This box set is a collection of their stories, and as one of only 15 created it’s equal parts rare and beautiful.
Seeking decryption of another’s heart is our most human trait. We search for it as an announcement in utero. We lay our heads on chests to discover it in our mates. And in final moments, we attempt to stretch its beats for as long as they can be sustained and cherished.
Robleto’s seven-record set runs on a timeline of old to new, with each record containing its own track. But it is album number six that inspired the work’s creation.
In 1977, we shot a heartbeat into the sky. Bursting with newly discovered love, it was pressed onto twin Golden Records, which were cased in aluminum, and designed to serve as a time capsule for our existence. Mounted aboard two Voyager spacecraft, the albums were filled with a sampling of moments, sounds and photos that unite us all.
This particular heartbeat hitched a ride, making it a lesser-known song on humanity’s greatest hits. It’s a liner note. A declaration of love, printed in binary code.
It began when 27-year-old Ann Druyan was Creative Director of the Golden Record project, tasked with sending this note in a bottle out into the solar system, in hopes that it may be discovered and understood by intelligent life.
During the album’s cultivation, she and Carl Sagan fell deeply in love. Their romance was the stuff of constellations. After admitting their feelings aloud, Druyan’s pulse raced. Just days later, she had her heartbeat and brainwaves captured for inclusion on the Golden Record, making it a sonic love letter to the universe.

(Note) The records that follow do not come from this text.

(** ** The rows of an answer *)

(** The record of a message goes to the row of its index. *)
Definition store_row `{ValueFmt} (reads : list BatchRead) (m : StreamMessage) : list BatchRead :=
  alter (fun br => mkBatchRead (br_key br) (br_bins br) (answer m))
    (Z.to_nat (answer_index m)) reads.

Definition store_rows `{ValueFmt} : list BatchRead -> list StreamMessage -> list BatchRead :=
  foldl store_row.

Section Job.
Context `{BO : ByteOrder} `{VF : ValueFmt} `{CL : Clock} `{DI : Dialer Net}.

Lemma assigned_rows ms : forall cmd,
  foldl assign cmd ms
  = BatchReadCommand.mkBatchReadCommand (BatchReadCommand.policy cmd)
      (store_rows (BatchReadCommand.batch_reads cmd) ms) (BatchReadCommand.offsets cmd).
Proof. induction ms as [|m ms IH]; intros cmd; [destruct cmd; reflexivity|]. cbn. apply IH. Qed.

(** What a job sends; [rows] are its [batch_rows]. *)
Definition batch_request (policy : BatchPolicy) (offsets : list Z) (fb rows : bytes) : bytes :=
  message
    (timed (base_timeout (bp_base_policy policy))
       (header (consistency_attr (bp_base_policy policy) (Z.lor INFO1_READ INFO1_BATCH)) 0 0 0 0
          (1 + filter_field_count (bp_filter_expression policy)) 0))
    (batch_body policy offsets fb rows).

(** Groups of answers for a batch of [n] rows, and their last group. *)
Definition batch_answers (n fuel : nat) (c : Connection) (ms : list StreamMessage) (rest : bytes)
    : Prop :=
  exists gs v t ms' h,
    let last := concat (message_bytes <$> ms') ++ header_bytes h in
    Forall (batch_group_ok n) gs /\ Forall (answer_ok n) ms' /\ last_header h /\
    len last < 2 ^ 48 /\ (sum_list (group_fuel <$> gs) + length ms' + 2 <= fuel)%nat /\
    incoming (conn c) = concat (group_bytes <$> gs) ++ proto v t (len last) ++ last ++ rest /\
    ms = group_answers gs ++ ms'.

(** The job of a batch on a node that answers well sends exactly the request of
    its keys, stores the answer of every message in the row of its index, leaves
    the other rows of the batch alone, takes exactly the response, and ends as
    putting the connection back ends. *)
Theorem batch_job_end_to_end fuel policy node offsets reads (w w3 : Cluster.World Net) lease
    (c : Connection) fb rows ms rest :
  let cmd := BatchReadCommand.mkBatchReadCommand policy reads offsets in
  let E := node_environment node in
  let request := batch_request policy offsets fb rows in
  enc_filter (bp_filter_expression policy) = Some fb ->
  batch_rows policy reads None offsets = Some rows ->
  total_size (batch_body policy offsets fb rows) <= MAX_BUFFER_SIZE ->
  small_timeout (base_timeout (bp_base_policy policy)) ->
  reached (CM := batch_read_command (S fuel)) (EN := E) fuel (bp_base_policy policy) cmd w w3 lease c ->
  len request <= accepts (conn c) ->
  batch_answers (length reads) (S fuel) c ms rest ->
  exists c',
    incoming (conn c') = rest /\ outgoing (conn c') = outgoing (conn c) ++ request /\
    run_job (S fuel) policy (node, offsets) (reads, w)
    = (on_snd (put_back lease c') ;;; ret tt) (store_rows reads ms, w3).
Proof.
  intros cmd E request Hfb Hrows Hl Ht Hre Ha
    (gs & v & t & ms' & h & Hgs & Hms & Hh & Hlast & Hf & Hi & ->).
  pose proof (set_batch_read_message policy reads offsets fb rows Hfb Hrows) as Hb.
  destruct (execute_answer (EN := E) (CM := batch_read_command (S fuel)) _ _ _ fuel
    (bp_base_policy policy) cmd (foldl assign cmd (group_answers gs ++ ms')) w w3 lease c rest
    (inl tt) (fun _ => eq_refl) (fun _ _ => eq_refl) (fun _ => eq_refl)
    Hb (header_untimed _ _ _ _ _ _ _) Hl Ht Hre Ha) as (c' & Hi' & Ho' & Hx).
  - intros c3 Hi3. rewrite <- Hi3 in Hi.
    destruct (batch_response (S fuel) cmd c3 gs v t ms' h rest Hgs Hms Hh Hlast Hf Hi)
      as (c4 & H4 & Hi4 & Hq).
    exists c4. auto.
  - exists c'. split; [exact Hi'|]. split; [exact Ho'|].
    unfold run_job, batch_execute. cbn [fst snd]. fold cmd E. rewrite Hx, assigned_rows.
    unfold bind, on_snd. cbn [fst snd settle].
    destruct (put_back lease c' w3) as [[] w4|e w4| |]; reflexivity.
Qed.

End Job.

(** ** Nodes that answer from a database *)

Section Database.
Context `{BO : ByteOrder} `{VF : ValueFmt} `{CL : Clock} `{DI : Dialer Net}.
Context (db : Key -> Bins -> option Record_) (fuel : nat) (policy : BatchPolicy).

Abbreviation pool_step := (step (Net := Net) (S fuel) policy).

(** The row has what the database has for its key. *)
Definition answered (reads : list BatchRead) (i : Z) : Prop :=
  exists k b, reads !! Z.to_nat i = Some (mkBatchRead k b (db k b)).

(** A message tells what the database has for the row of its index. *)
Definition tells (questions : list (Key * Bins)) (m : StreamMessage) : Prop :=
  exists k b, questions !! Z.to_nat (answer_index m) = Some (k, b) /\ answer m = db k b.

(** The messages tell of every position, and nothing but what is in the database. *)
Definition faithful (questions : list (Key * Bins)) (offsets : list Z)
    (ms : list StreamMessage) : Prop :=
  Forall (tells questions) ms /\ Forall (fun i => i ∈ answer_index <$> ms) offsets.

Nearly 40 years later, Voyager has outlasted its predicted timeline. For dreamers, it’s a symbol of love’s endurance.
When Voyager 1 moved outside of our solar system in 2013, artist Dario Robleto was touched. He reflected on its inherent poetry, calling it “a human mind and heartbeat in love, lunging toward ‘an afterlife’ in a region of space and time that no art or religion had ever accounted for.”
He’s included the sounds here, and titled the track “First Human Heartbeats & Brainwaves Exiting Solar System (In Love).”
This is hope.
Much of “The Pulse Armed With a Pen” is a combined effort between Robleto (who in addition to being the 2016 Texas Artist Laureate in the 3-D category, is also currently an artist-in-residence for SETI) and media historian Patrick Feaster. It’s a journey through art and science’s long history of collisions, where ingenuity and design intertwined to produce a better understanding of human connection.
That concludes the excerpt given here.